● Records for this exercise:
########

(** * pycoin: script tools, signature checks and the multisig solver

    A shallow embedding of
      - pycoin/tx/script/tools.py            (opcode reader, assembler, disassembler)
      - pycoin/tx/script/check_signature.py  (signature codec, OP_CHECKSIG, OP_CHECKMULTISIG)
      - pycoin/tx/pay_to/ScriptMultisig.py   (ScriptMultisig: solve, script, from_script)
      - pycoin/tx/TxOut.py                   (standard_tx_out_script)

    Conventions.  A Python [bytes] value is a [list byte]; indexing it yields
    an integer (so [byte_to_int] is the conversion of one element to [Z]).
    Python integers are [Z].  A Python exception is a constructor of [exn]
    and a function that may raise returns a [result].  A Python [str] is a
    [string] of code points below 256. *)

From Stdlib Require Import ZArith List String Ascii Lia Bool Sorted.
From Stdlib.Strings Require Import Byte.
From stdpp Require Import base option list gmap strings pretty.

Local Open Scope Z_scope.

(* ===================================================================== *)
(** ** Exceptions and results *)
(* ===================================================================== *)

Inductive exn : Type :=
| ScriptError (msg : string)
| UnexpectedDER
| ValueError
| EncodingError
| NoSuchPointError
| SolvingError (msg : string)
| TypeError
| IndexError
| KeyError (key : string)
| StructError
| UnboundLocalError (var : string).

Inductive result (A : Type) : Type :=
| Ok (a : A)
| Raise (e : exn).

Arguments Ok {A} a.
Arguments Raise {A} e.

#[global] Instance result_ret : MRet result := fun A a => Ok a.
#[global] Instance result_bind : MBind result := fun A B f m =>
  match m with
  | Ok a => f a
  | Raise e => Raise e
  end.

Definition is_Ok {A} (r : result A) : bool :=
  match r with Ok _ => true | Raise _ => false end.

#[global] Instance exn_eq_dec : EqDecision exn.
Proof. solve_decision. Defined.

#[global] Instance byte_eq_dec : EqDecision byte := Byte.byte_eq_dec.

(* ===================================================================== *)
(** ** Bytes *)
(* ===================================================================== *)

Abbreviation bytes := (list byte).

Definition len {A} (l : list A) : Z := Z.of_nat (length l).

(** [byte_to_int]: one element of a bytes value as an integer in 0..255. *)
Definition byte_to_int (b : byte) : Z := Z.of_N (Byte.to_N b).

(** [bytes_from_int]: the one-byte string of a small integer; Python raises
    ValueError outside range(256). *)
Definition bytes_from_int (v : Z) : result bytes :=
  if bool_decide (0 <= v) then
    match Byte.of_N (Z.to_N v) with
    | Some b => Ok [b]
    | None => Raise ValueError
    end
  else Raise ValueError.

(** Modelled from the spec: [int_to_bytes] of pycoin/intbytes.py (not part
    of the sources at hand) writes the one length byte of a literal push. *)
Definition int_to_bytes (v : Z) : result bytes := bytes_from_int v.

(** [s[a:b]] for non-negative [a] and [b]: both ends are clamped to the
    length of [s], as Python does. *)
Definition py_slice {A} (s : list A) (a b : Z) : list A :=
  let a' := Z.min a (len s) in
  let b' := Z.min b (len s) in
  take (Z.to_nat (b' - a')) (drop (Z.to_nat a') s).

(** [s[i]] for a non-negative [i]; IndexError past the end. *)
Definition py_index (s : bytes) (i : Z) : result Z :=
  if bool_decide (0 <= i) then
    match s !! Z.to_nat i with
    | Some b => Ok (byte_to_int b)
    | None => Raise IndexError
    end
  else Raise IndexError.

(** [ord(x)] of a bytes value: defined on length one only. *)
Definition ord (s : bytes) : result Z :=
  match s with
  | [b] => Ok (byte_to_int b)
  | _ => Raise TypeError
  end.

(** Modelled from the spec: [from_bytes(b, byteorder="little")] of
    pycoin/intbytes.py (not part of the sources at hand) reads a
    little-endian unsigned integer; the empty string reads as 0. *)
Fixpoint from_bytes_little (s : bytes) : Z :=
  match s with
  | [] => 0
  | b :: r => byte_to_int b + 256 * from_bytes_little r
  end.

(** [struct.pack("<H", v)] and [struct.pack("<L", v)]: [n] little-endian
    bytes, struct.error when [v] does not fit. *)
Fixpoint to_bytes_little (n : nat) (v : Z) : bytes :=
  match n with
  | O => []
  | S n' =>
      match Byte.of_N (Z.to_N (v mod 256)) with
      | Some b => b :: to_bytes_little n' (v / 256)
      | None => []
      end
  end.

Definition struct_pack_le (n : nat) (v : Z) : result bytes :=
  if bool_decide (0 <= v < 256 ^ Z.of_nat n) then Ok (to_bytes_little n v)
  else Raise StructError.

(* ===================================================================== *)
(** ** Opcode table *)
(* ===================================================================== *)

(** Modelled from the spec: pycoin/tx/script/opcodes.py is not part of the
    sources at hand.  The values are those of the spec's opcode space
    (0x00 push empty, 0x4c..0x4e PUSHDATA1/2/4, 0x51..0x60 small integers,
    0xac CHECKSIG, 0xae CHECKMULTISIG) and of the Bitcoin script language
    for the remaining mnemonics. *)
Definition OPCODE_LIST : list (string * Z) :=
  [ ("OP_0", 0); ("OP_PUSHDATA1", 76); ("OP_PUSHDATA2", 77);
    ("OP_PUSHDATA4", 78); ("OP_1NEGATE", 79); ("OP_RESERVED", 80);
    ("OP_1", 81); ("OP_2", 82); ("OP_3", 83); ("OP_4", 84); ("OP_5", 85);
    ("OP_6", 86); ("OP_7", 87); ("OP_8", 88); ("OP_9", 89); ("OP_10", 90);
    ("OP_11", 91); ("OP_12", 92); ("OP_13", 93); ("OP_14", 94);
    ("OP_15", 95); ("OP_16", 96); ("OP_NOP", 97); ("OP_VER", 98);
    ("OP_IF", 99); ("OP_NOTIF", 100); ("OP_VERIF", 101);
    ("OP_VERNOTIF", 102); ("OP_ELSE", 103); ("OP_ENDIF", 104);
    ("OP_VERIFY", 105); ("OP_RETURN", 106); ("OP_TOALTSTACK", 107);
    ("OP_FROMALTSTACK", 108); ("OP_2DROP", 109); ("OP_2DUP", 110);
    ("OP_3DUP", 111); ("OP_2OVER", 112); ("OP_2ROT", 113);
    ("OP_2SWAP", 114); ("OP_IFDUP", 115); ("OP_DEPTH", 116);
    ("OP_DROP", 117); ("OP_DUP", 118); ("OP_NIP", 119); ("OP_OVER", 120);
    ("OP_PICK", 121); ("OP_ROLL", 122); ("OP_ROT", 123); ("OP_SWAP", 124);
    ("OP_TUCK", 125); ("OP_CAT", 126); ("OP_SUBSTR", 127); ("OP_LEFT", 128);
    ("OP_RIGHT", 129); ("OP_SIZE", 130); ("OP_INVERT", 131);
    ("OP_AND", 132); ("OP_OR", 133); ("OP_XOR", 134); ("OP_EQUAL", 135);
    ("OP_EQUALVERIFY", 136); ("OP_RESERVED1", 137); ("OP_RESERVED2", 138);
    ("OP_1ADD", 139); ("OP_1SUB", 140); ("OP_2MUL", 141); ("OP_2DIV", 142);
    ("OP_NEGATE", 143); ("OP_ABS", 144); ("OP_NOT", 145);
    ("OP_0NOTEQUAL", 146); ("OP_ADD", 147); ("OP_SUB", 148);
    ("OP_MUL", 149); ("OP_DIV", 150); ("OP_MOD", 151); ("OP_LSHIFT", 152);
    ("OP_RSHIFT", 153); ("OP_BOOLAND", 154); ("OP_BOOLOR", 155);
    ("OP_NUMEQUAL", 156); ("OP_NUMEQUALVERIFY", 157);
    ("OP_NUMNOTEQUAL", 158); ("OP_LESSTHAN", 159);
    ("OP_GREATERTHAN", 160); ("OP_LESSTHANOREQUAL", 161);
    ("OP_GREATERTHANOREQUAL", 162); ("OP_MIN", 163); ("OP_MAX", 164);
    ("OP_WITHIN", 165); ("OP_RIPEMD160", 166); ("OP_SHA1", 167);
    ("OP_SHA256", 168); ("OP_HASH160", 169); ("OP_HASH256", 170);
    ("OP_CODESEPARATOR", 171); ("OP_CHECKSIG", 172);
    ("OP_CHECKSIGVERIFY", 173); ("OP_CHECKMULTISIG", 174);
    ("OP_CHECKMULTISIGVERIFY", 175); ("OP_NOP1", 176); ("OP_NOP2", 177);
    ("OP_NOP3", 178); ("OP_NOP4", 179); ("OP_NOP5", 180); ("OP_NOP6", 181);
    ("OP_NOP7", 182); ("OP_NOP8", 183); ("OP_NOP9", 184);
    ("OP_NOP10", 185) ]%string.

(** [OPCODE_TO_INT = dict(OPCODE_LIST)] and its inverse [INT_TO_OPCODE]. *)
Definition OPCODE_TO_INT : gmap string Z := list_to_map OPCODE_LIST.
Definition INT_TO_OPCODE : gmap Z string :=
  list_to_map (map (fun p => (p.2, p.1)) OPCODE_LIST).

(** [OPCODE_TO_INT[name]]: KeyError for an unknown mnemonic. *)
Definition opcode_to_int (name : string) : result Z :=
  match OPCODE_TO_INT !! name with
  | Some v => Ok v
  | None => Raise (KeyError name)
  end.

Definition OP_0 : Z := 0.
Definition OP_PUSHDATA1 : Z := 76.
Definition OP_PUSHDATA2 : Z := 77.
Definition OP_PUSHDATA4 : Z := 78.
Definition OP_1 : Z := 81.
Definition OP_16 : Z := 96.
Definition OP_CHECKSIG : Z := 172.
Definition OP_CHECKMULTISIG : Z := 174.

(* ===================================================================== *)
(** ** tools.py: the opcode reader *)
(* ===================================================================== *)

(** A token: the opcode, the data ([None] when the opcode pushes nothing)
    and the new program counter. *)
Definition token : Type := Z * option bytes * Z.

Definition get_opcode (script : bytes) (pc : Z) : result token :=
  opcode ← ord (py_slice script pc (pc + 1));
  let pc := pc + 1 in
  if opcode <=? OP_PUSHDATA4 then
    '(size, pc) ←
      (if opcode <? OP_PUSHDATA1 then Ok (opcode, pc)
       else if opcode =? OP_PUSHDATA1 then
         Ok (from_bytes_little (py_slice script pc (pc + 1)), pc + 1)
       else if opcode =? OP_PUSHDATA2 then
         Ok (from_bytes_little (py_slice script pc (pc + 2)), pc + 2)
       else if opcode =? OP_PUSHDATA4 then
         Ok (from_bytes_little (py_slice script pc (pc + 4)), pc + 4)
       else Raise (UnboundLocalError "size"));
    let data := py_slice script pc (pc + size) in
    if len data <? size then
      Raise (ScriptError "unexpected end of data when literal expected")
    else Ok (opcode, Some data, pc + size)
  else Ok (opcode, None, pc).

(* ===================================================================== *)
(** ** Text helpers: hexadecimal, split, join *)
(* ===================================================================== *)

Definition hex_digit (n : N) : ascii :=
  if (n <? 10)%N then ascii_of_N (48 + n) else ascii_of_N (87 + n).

########

● Problem to solve: Lines after the one containing "(var : string)." are not wanted; repeat exactly each line above from the first up to and including it.

● Answer for this exercise:
(** * pycoin: script tools, signature checks and the multisig solver

    A shallow embedding of
      - pycoin/tx/script/tools.py            (opcode reader, assembler, disassembler)
      - pycoin/tx/script/check_signature.py  (signature codec, OP_CHECKSIG, OP_CHECKMULTISIG)
      - pycoin/tx/pay_to/ScriptMultisig.py   (ScriptMultisig: solve, script, from_script)
      - pycoin/tx/TxOut.py                   (standard_tx_out_script)

    Conventions.  A Python [bytes] value is a [list byte]; indexing it yields
    an integer (so [byte_to_int] is the conversion of one element to [Z]).
    Python integers are [Z].  A Python exception is a constructor of [exn]
    and a function that may raise returns a [result].  A Python [str] is a
    [string] of code points below 256. *)

From Stdlib Require Import ZArith List String Ascii Lia Bool Sorted.
From Stdlib.Strings Require Import Byte.
From stdpp Require Import base option list gmap strings pretty.

Local Open Scope Z_scope.

(* ===================================================================== *)
(** ** Exceptions and results *)
(* ===================================================================== *)

Inductive exn : Type :=
| ScriptError (msg : string)
| UnexpectedDER
| ValueError
| EncodingError
| NoSuchPointError
| SolvingError (msg : string)
| TypeError
| IndexError
| KeyError (key : string)
| StructError
| UnboundLocalError (var : string).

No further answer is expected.